Frequently asked questions

What is a sourcing funnel?

The sourcing funnel is the sequence of stages a candidate moves through during the sourcing phase — sourced, contacted, responded, screened, handed to recruiter — and the conversion rates between them. It begins with identification — names added to a list — and ends when a qualified, interested candidate is handed off to a recruiter for the formal interview process.

What are good sourcing funnel conversion benchmarks?

For outbound sourcing to passive candidates: 15-25% response rate on quality outreach, 40-60% of responders passing initial screen, 60-80% of qualified candidates successfully handed to recruiter. Benchmarks vary significantly by role type, market tightness, and employer brand strength.

How is the sourcing funnel different from the hiring funnel?
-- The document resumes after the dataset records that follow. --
(* ===== verification/GoText.v ===== *)
(** * Text of the Go standard library: case, addresses and instants

    What the egress and gateway packages use of strings and unicode (case of
    non-ASCII letters), net and net/netip (addresses, host:port pairs) and time
    (parsing RFC 3339). *)
From S2P Require Import Prelude GoStd GoJson.
From Stdlib Require Import Ascii.
#[local] Open Scope Z_scope.

(** ** Unicode case

    The tables of package unicode for the runes outside ASCII, each given by its
    UTF-8 encoding: the lower and the upper case, and a representative of the runes
    that are equal under simple folding (an ASCII letter is its own lower case
    there). *)
Class UnicodeLib := {
  unicode_lower : string -> string; unicode_upper : string -> string; unicode_fold : string -> string }.

Definition replacement : string := bytes [239; 191; 189].

Fixpoint take_str (n : nat) (s : string) : string :=
  match n, s with
  | S k, String c s' => String c (take_str k s')
  | _, _ => ""
  end.

(** [strings.Map] over the runes of [s], [g] on ASCII: an invalid byte is the
    replacement rune. *)
Fixpoint map_runes (g : ascii -> ascii) (f : string -> string) (skip : nat) (s : string) : string :=
  match s with
  | EmptyString => ""
  | String c s' =>
      match skip with
      | S k => map_runes g f k s'
      | O =>
          if byte_of c <? 128 then String (g c) (map_runes g f 0 s')
          else match utf8_width s with
               | Some n => f (take_str n s) +:+ map_runes g f (n - 1) s'
               | None => f replacement +:+ map_runes g f 0 s'
               end
      end
  end.
Definition upper_byte (c : ascii) : ascii :=
  let b := byte_of c in
  if (97 <=? b) && (b <=? 122) then ascii_of_N (Z.to_N (b - 32)) else c.
Definition ToLower {U : UnicodeLib} (s : string) : string := map_runes lower_byte unicode_lower 0 s.
Definition ToUpper {U : UnicodeLib} (s : string) : string := map_runes upper_byte unicode_upper 0 s.
(** [strings.EqualFold]. *)
Definition EqualFold {U : UnicodeLib} (a b : string) : bool :=
  (map_runes lower_byte unicode_fold 0 a =? map_runes lower_byte unicode_fold 0 b)%string.

(** [strings.ContainsAny] for ASCII characters. *)
Fixpoint contains_any (p : ascii -> bool) (s : string) : bool :=
  match s with EmptyString => false | String c s' => p c || contains_any p s' end.
(** The characters of the literal [\x00\r\n]. *)
Definition control_byte (c : ascii) : bool := bool_decide (byte_of c ∈ [0; 10; 13]).
Definition nul_byte (c : ascii) : bool := byte_of c =? 0.
Definition byte_is (b : ascii) (c : ascii) : bool := bool_decide (c = b).

(** [strings.TrimSuffix] of a dot. *)
Definition trim_dot (s : string) : string :=
  match str_rev s with
  | String "." r => str_rev r
  | _ => s
  end.

(** ** net/netip

    A valid [netip.Addr]: the 32 or 128 bits of the address, and the zone. *)
Inductive Addr : Type :=
| V4 (n : Z)
| V6 (n : Z) (zone : string).
#[export] Instance Addr_eq : EqDecision Addr.
Proof. solve_decision. Defined.

Definition octet (s : string) : option Z :=
  match s with
  | EmptyString => None
  | String c s' =>
      if byte_is "0" c && negb (s' =? "")%string then None
      else match digits_value 0 s with
           | Some n => if n <=? 255 then Some n else None
           | None => None
           end
  end.
(** [parseIPv4Fields]. *)
Definition ipv4_fields (s : string) : option (Z * Z * Z * Z) :=
  match split_byte "." s with
  | [a; b; c; d] => w ← octet a; x ← octet b; y ← octet c; z ← octet d; Some (w, x, y, z)
  | _ => None
  end.
Definition parse_v4 (s : string) : option Addr :=
  '(a, b, c, d) ← ipv4_fields s; Some (V4 (((a * 256 + b) * 256 + c) * 256 + d)).

Definition hex_digit (c : ascii) : option Z :=
  let b := byte_of c in
  if (48 <=? b) && (b <=? 57) then Some (b - 48)
  else if (97 <=? b) && (b <=? 102) then Some (b - 87)
  else if (65 <=? b) && (b <=? 70) then Some (b - 55)
  else None.
(** A group of hexadecimal digits: (digits read, value, rest); [None] beyond four. *)
Fixpoint hex_group (off : nat) (acc : Z) (s : string) : option (nat * Z * string) :=
  match s with
  | EmptyString => Some (off, acc, s)
  | String c s' =>
      match hex_digit c with
      | None => Some (off, acc, s)
      | Some v => if (3 <? off)%nat then None else hex_group (S off) (acc * 16 + v) s'
      end
  end.

(** The loop of [parseIPv6] over at most [fuel] more groups: the groups read so
    far (reversed), the position of the ellipsis, and what is left of the text. *)
Fixpoint v6_loop (fuel : nat) (groups : list Z) (ellipsis : option nat) (s : string)
    : option (list Z * option nat * string) :=
  match fuel with
  | O => Some (groups, ellipsis, s)
  | S fuel' =>
      '(off, acc, rest) ← hex_group 0 0 s;
      if bool_decide (off = O) then None
      else match rest with
      | String "." _ =>
          if negb (bool_decide (is_Some ellipsis)) && negb (bool_decide (length groups = 6%nat)) then None
          else if (6 <? length groups)%nat then None
          else '(a, b, c, d) ← ipv4_fields s;
               Some (c * 256 + d :: a * 256 + b :: groups, ellipsis, "")
      | EmptyString => Some (acc :: groups, ellipsis, "")
      | String ":" "" => None
      | String ":" (String ":" more) =>
          if bool_decide (is_Some ellipsis) then None
          else
            let at_ := S (length groups) in
            if (more =? "")%string then Some (acc :: groups, Some at_, "")
            else v6_loop fuel' (acc :: groups) (Some at_) more
      | String ":" more => v6_loop fuel' (acc :: groups) ellipsis more
      | _ => None
      end
  end.

Definition v6_value (groups : list Z) : Z := foldl (fun n g => n * 65536 + g) 0 groups.

(** The groups with the zeros the ellipsis stands for. *)
Definition expand (groups : list Z) (ellipsis : option nat) : option (list Z) :=
  match ellipsis with
  | None => if bool_decide (length groups = 8%nat) then Some groups else None
  | Some k =>
      if (length groups <? 8)%nat
      then Some (take k groups ++ replicate (8 - length groups) 0 ++ drop k groups)%list
      else None
  end.

Definition parse_v6 (text : string) : option Addr :=
  let '(s, zone, zoned) := cut_byte "%" text in
  if zoned && (zone =? "")%string then None
  else
    let '(ellipsis, body) :=
      match s with
      | String ":" (String ":" body) => (Some O, body)
      | _ => (None, s)
      end in
    if bool_decide (is_Some ellipsis) && (body =? "")%string then Some (V6 0 zone)
    else
      '(groups, at_, rest) ← v6_loop 8 [] ellipsis body;
      if negb (rest =? "")%string then None
      else full ← expand (rev groups) at_; Some (V6 (v6_value full) zone).

(** [netip.ParseAddr]: the first of the bytes . : % decides. *)
Fixpoint addr_kind (s : string) : option ascii :=
  match s with
  | EmptyString => None
  | String c s' => if byte_is "." c || byte_is ":" c || byte_is "%" c then Some c else addr_kind s'
  end.
Definition ParseAddr (s : string) : option Addr :=
  match addr_kind s with
  | Some "."%char => parse_v4 s
  | Some ":"%char => parse_v6 s
  | _ => None
  end.
(** [net.ParseIP(s) != nil]: an address without a zone. *)
Definition ParseIP_ok (s : string) : bool :=
  match ParseAddr s with
  | Some (V4 _) => true
  | Some (V6 _ zone) => (zone =? "")%string
  | None => false
  end.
The sourcing funnel covers the stages before a candidate enters formal recruiting — identification, outreach, response, screen, handover. The hiring funnel covers everything from application through offer and hire. The sourcing funnel is the top of the hiring funnel, measured separately because it has different levers.

How often should you review sourcing funnel data?

Weekly for active reqs and monthly at the team level. Waiting for quarterly reviews means problems compound for 12 weeks before being addressed. Weekly reviews let sourcing leaders catch response rate drops or screen-rate issues while they're still fixable.

Who owns the sourcing funnel?

Sourcing leads or TA operations teams typically own funnel tracking and reporting. Individual sourcers own their own funnel data and use it to diagnose their performance. Recruiters contribute the handover-to-interview conversion rate. Without shared ownership, the funnel gaps never close.